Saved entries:
========

Inductive RangeErr := RangeErr_.
Definition tradePriceOf (quote base : TradeExactQuantity) : result RangeErr TradePrice :=
  let numerator := coefficient quote * 10 ^ Z.of_nat (scale base) in
  let denominator := coefficient base * 10 ^ Z.of_nat (scale quote) in
  if (numerator <=? 0) || (denominator <=? 0) then Throw RangeErr_
  else let divisor := gcd numerator denominator in Ok {| p_numerator := Z.quot numerator divisor; p_denominator := Z.quot denominator divisor |}.

Definition compareTradePrices (left right : TradePrice) : Z :=
  let l := p_numerator left * p_denominator right in
  let r := p_numerator right * p_denominator left in
  if l <? r then -1 else if r <? l then 1 else 0.

Definition formatTradePrice (price : TradePrice) : string := text (bigint_to_string (p_numerator price)) +:+ "/" +:+ text (bigint_to_string (p_denominator price)).

Definition parseTradePriceAssertion (raw : JsValue) : option TradePrice :=
  match snapshotTradeRecord raw 4 with
  | Throw _ => None
  | Ok entries =>
      let ok s := (js_length s <=? TRADE_PRICE_MAXIMUM_DIGITS) && POSITIVE_INTEGER (chars s) in
      if negb (length entries =? 2)%nat then None
      else
        match text_of ok (get "numerator" entries), text_of ok (get "denominator" entries) with
        | Some numerator, Some denominator =>
            let n := digits_value (chars numerator) in
            let d := digits_value (chars denominator) in
            let divisor := gcd n d in
            Some {| p_numerator := Z.quot n divisor; p_denominator := Z.quot d divisor |}
        | _, _ => None
        end
  end.

Example format_ex : formatTradeExactQuantity {| coefficient := 1500; scale := 3 |} = "1.5" ∧ tradeDecimalQuantity (XrpAmount "2500000") = "2.5"
  ∧ gcd 84 36 = 12 ∧ formatTradePrice {| p_numerator := 1; p_denominator := 3 |} = "1/3".
Proof. repeat split; reflexivity. Qed.

(** ** Euclid's loop *)

Lemma rem_step a b : 0 ≤ a → 0 < b → 0 ≤ Z.rem a b < b ∧ Z.gcd b (Z.rem a b) = Z.gcd a b.
Proof.
  intros Ha Hb. rewrite Z.rem_mod_nonneg by lia. split; [by apply Z.mod_pos_bound|]. rewrite Z.gcd_comm, Z.gcd_mod by lia. apply Z.gcd_comm.
Qed.
(** Two rounds halve the larger number. *)
Lemma rem_halves a b : 0 < b ≤ a → 2 * Z.rem a b < a + 1.
Proof.
  intros Hb. rewrite Z.rem_mod_nonneg by lia. pose proof (Z.mod_pos_bound a b ltac:(lia)). pose proof (Z.div_mod a b ltac:(lia)).
  assert (1 ≤ a / b) by (apply Z.div_le_lower_bound; lia). nia.
Qed.
Lemma log2_half r a : 0 < r → 2 * r < a + 1 → Z.log2 r < Z.log2 a.
Proof.
  intros Hr H. pose proof (Z.log2_le_mono (2 * r) a ltac:(lia)) as Hm. rewrite Z.log2_double in Hm by lia. lia.
Qed.
Lemma gcd_loop_descends fuel a b : 0 ≤ b ≤ a → Z.log2 a + Z.log2 b < Z.of_nat fuel → gcd_loop (S fuel) a b = Z.gcd a b.
Proof.
  revert a b. induction fuel as [|fuel IH]; intros a b Hb Hf.
  { pose proof (Z.log2_nonneg a). pose proof (Z.log2_nonneg b). lia. }
  change (gcd_loop (S (S fuel)) a b) with (if b =? 0 then a else gcd_loop (S fuel) b (Z.rem a b)).
  destruct (Z.eqb_spec b 0) as [->|Hne]; [rewrite Z.gcd_0_r; lia|]. destruct (rem_step a b) as [Hr Hg]; [lia..|].
  destruct (Z.eq_dec (Z.rem a b) 0) as [E|E]; [rewrite <-Hg, E, Z.gcd_0_r; cbn; lia|].
  rewrite IH; [done|lia|]. pose proof (log2_half (Z.rem a b) a ltac:(lia) (rem_halves a b ltac:(lia))). lia.
Qed.
Lemma gcd_exact a b : 0 ≤ a → 0 ≤ b → gcd a b = Z.gcd a b.
Proof.
  intros Ha Hb. unfold gcd. pose proof (Z.log2_nonneg a). pose proof (Z.log2_nonneg b).
  destruct (Z.le_gt_cases b a) as [L|L].
  { replace (Z.to_nat (Z.log2 a + Z.log2 b) + 3)%nat with (S (Z.to_nat (Z.log2 a + Z.log2 b) + 2)) by lia. apply gcd_loop_descends; lia. }
  replace (Z.to_nat (Z.log2 a + Z.log2 b) + 3)%nat with (S (S (Z.to_nat (Z.log2 a + Z.log2 b) + 1))) by lia.
  change (gcd_loop (S (S ?n)) a b) with (if b =? 0 then a else gcd_loop (S n) b (Z.rem a b)). destruct (Z.eqb_spec b 0); [lia|].
  rewrite Z.rem_small by lia. rewrite gcd_loop_descends by lia. apply Z.gcd_comm.
Qed.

========

Required work: Report, for the data above, every line in which the string "scale" appears.

Response to the task:
  let numerator := coefficient quote * 10 ^ Z.of_nat (scale base) in
  let denominator := coefficient base * 10 ^ Z.of_nat (scale quote) in
Example format_ex : formatTradeExactQuantity {| coefficient := 1500; scale := 3 |} = "1.5" ∧ tradeDecimalQuantity (XrpAmount "2500000") = "2.5"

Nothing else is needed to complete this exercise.